## How to complete this task:
Using the records below, repeat exactly the lines from the one holding "Hn) in H. injection H as <-." through the one holding "destruct Hok as", both ends included, and no others.
——————————
Lemma update_keys srcs : preserves keys_ok (updateKarmaCounts srcs : KM unit).
Proof.
  unfold updateKarmaCounts, from_store. apply preserves_gets_bind. intros w Hw. apply preserves_forM_in. intros [k st] Hin.
  apply preserves_bind; [apply preserves_lift_res|]. intros totals. apply preserves_put_user.
  rewrite range_of_perm, elem_of_map_to_list in Hin. exact (Hw k st Hin).
Qed.

Lemma plain_call_keys me c :
  kcall_ok me c → changes_contracts c = false → preserves keys_ok (run_kcall c : KM unit).
Proof.
  pose proof update_keys as Hupd.
  intros Hok Hch. destruct c; try done; cbn [run_kcall kcall_ok] in *;
    unfold AddKarma, addKarma, DeleteSourcesForUser, ResetSources, SetAllowedKarmaSources,
      UpdateOracle, registerOracle, DepositCoin, WithdrawCoin, modifyCountForUser, SetConfig, SetUpkeepParams,
      load_sources, has_permission, grant, revoke, from_store, on_store, on_coin, ctx_resolve; keys.
Qed.

Lemma kcall_keys me c w w' :
  kcall_ok me c → links_ok (kw_store w) → run_kcall c w = (Ok (), w') → keys_ok w → keys_ok w'.
Proof.
  intros Hok Hl H Hk. destruct (changes_contracts c) eqn:Hch.
  - destruct c as [| | | | | | | |c|c|o c]; try done; cbn [run_kcall] in H.
    + apply record_inv in H as (a & r & -> & Hr & H). destruct (owned_by_record w a r Hl Hr) as (o & _ & Ho & Hro). rewrite Hro in H.
      apply bind_inv in H as (act & w1 & [-> ->]%from_store_ok & H). destruct (is_active _ _); [by injection H as <-|].
      apply bind_inv in H as ([] & w1 & Hp & H). assert (keys_ok w1) by (by injection Hp as <-).
      rewrite increment_eq in H. injection H as <-. by apply keys_put.
    + apply record_inv in H as (a & r & -> & Hr & H). destruct (owned_by_record w a r Hl Hr) as (o & _ & Ho & Hro).
      rewrite (DeactivateContract_eq o) in H by done. injection H as <-. case_decide; [by apply keys_put|done].
    + unfold AddOwnedContract in H. apply bind_inv in H as (n & w1 & [-> ->]%from_store_ok & H).
      destruct (k_next (kw_store w)) as [id|]; [|done]. injection H as <-. by apply (keys_put w); [|apply Hok].
  - pose proof (plain_call_keys me c Hok Hch w Hk) as Hw. unfold wp in Hw. by rewrite H in Hw.
Qed.
Lemma kcall_linked me c w w' :
  kcall_ok me c → fresh_deploy w c → run_kcall c w = (Ok (), w') → linked w → linked w'.
Proof.
  intros Hok Hfresh H [Hl Hk]. split; [|by eapply kcall_keys]. destruct (changes_contracts c) eqn:Hch.
  - destruct c as [| | | | | | | |c|c|o c]; try done; cbn [run_kcall] in H.
    + by eapply SetActive_links.
    + by eapply SetInactive_links.
    + destruct (lk_next _ Hl) as (id & Hn & _). rewrite (AddOwnedContract_eq o c w id Hn) in H. injection H as <-.
      destruct Hok as [Ho Hca]. destruct Hfresh as [Hf Hb]. rewrite Hn in Hb. cbn in Hb. by apply deployed_links.
  - pose proof (contracts_kept _ c Hch w eq_refl) as Hw. unfold wp in Hw. rewrite H in Hw. cbn in Hw. injection Hw as Hr Hn Ha.
    by apply (links_same (kw_store w)).
Qed.

Lemma charged_keys a st rs w : keys_ok w → wf_address a → keys_ok (charged_world a st rs w).
Proof. intros Hk Ha. apply keys_put; [|done]. by destruct rs. Qed.

Lemma collect_users_strings us acc m :
  (∀ k st, (k, st) ∈ us → ∃ a, wf_address a ∧ k = UserStateKey a) →
  map_Forall (λ x _, ∃ a, wf_address a ∧ x = address_string a) acc → collect_users us acc = Ok m →
  map_Forall (λ x _, ∃ a, wf_address a ∧ x = address_string a) m.
Proof.
  revert acc. induction us as [|[k st] us IH]; intros acc Hus Hacc H; [by injection H as <-|]. cbn in H.
  assert (Hrest : ∀ k' st', (k', st') ∈ us → ∃ a, wf_address a ∧ k' = UserStateKey a) by (intros k' st' Hin; eapply Hus; by right).
  destruct (0 <? _); [|by eapply IH].
  destruct (Hus k st) as (a & Ha & ->); [by left|]. unfold UserStateKey in H. rewrite unmarshal_marshal in H.
  eapply IH; [done| |exact H]. apply map_Forall_insert_2; [by exists a|done].
Qed.

Lemma users_visited order w m :
  iterates order → keys_ok w → GetActiveUsers (kw_store w) = Ok m → visited (order m).
Proof.
  intros Ho Hk H. apply collect_users_strings in H.
  - split; [rewrite (Ho m); apply NoDup_fst_map_to_list|]. rewrite Forall_forall. intros [x st].
    rewrite (Ho m), elem_of_map_to_list. intros Hx. exact (H x st Hx).
  - intros k st. rewrite range_of_perm, elem_of_map_to_list. intros Hx. exact (Hk k st Hx).
  - apply map_Forall_empty.
Qed.

Lemma deployUpkeep_linked params srcs us w w' :
  visited us → linked w → deployUpkeep params us srcs w = (Ok (), w') → linked w'.
Proof.
  intros [_ Hall] Hw H. unfold deployUpkeep, forM in H. eapply (foldM_ok _ (λ _, linked)); [|exact Hw|exact H]. cbn.
  intros [x st] _ w1 [] w2 Hin [Hl Hk] Hrun. rewrite Forall_forall in Hall. destruct (Hall _ Hin) as (a & Ha & Hx). cbn in Hx, Hrun.
  rewrite Hx in Hrun. apply upkeep_step in Hrun as (st' & rs & _ & ->); [|done..].
  split; [by apply charged_links|by apply charged_keys].
Qed.

(** [Upkeep] either leaves users and contracts alone or charges every user. *)
Lemma Upkeep_inv order ctx w w' :
  Upkeep order ctx w = (Ok (), w') →
  ((∃ x, w' = mkKWorld (set_upkeepState x (kw_store w)) (kw_coin w)) ∨ w' = w) ∧
    (∀ order', Upkeep order' ctx w = (Ok (), w')) ∨
  ∃ params m srcs w1, k_upkeep (kw_store w) = Some params ∧ k_sources (kw_store w) = Some srcs ∧ GetActiveUsers (kw_store w) = Ok m ∧
    deployUpkeep params (order m) srcs w = (Ok (), w1) ∧
    w' = mkKWorld (set_upkeepState (u64 (ctx_height ctx)) (kw_store w1)) (kw_coin w1) ∧
    ∀ order', deployUpkeep params (order' m) srcs w = (Ok (), w1) → Upkeep order' ctx w = (Ok (), w').
Proof.
  intros H. pose proof H as Hcopy. unfold Upkeep in H. apply bind_inv in H as (o & w1 & [-> ->]%from_store_ok & H).
  destruct (k_upkeep (kw_store w)) as [params|] eqn:Hp; [|done].
  destruct ((Cost params =? 0) || (Period params =? 0)) eqn:Hz.
  { left. split; [right; by injection H as <-|]. intros order'. rewrite <- Hcopy. unfold Upkeep, from_store. m_eval. by rewrite Hp, Hz. }
  apply bind_inv in H as (st & w1 & [-> ->]%from_store_ok & H).
  destruct (default 0 (k_upkeepState (kw_store w)) =? 0) eqn:H0.
  { left. split; [left; injection H as <-; by eexists|]. intros order'. rewrite <- Hcopy. unfold Upkeep, from_store. m_eval.
    by rewrite Hp, Hz, H0. }
  destruct (ctx_height ctx <? _) eqn:Hh.
  { left. split; [right; by injection H as <-|]. intros order'. rewrite <- Hcopy. unfold Upkeep, from_store. m_eval.
    by rewrite Hp, Hz, H0, Hh. }
  apply bind_inv in H as (r & w1 & [-> ->]%from_store_ok & H).
  apply bind_inv in H as (m & w1 & Hm & H). unfold lift_res in Hm. injection Hm as Hm <-.
  apply bind_inv in H as (srcs & w1 & Hsrc & H). unfold load_sources, from_store in Hsrc.
  assert (Hs : k_sources (kw_store w) = Some srcs ∧ w1 = w).
  { m_eval_in Hsrc. destruct (k_sources (kw_store w)); [|done]. by injection Hsrc as <- <-. }
  destruct Hs as [Hs ->]. apply bind_inv in H as ([] & w1 & Hrun & H). right.
  exists params, m, srcs, w1. split_and!; [done|done|done|done|by injection H as <-|].
  intros order' Hrun'. unfold Upkeep, from_store, load_sources, from_store. m_eval. rewrite Hp, Hz, H0, Hh, Hm, Hs, Hrun'.
  exact H.
Qed.

Lemma Upkeep_linked order ctx w w' : iterates order → Upkeep order ctx w = (Ok (), w') → linked w → linked w'.
Proof.
  intros Ho H Hw. apply Upkeep_inv in H as [[[[x ->]| ->] _]|(params & m & srcs & w1 & _ & _ & Hm & Hrun & -> & _)]; [|done|].
  - destruct Hw as [Hl Hk]. split; [|done]. by apply (links_same (kw_store w)).
  - apply deployUpkeep_linked in Hrun as [Hl Hk]; [|by eapply users_visited; [|apply Hw|]|done].
    split; [|done]. by apply (links_same (kw_store w1)).
Qed.

(** ** What upkeep keeps *)

Abbreviation ugood := (good (P := P) false).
——————————
## Response:
    + destruct (lk_next _ Hl) as (id & Hn & _). rewrite (AddOwnedContract_eq o c w id Hn) in H. injection H as <-.
      destruct Hok as [Ho Hca]. destruct Hfresh as [Hf Hb]. rewrite Hn in Hb. cbn in Hb. by apply deployed_links.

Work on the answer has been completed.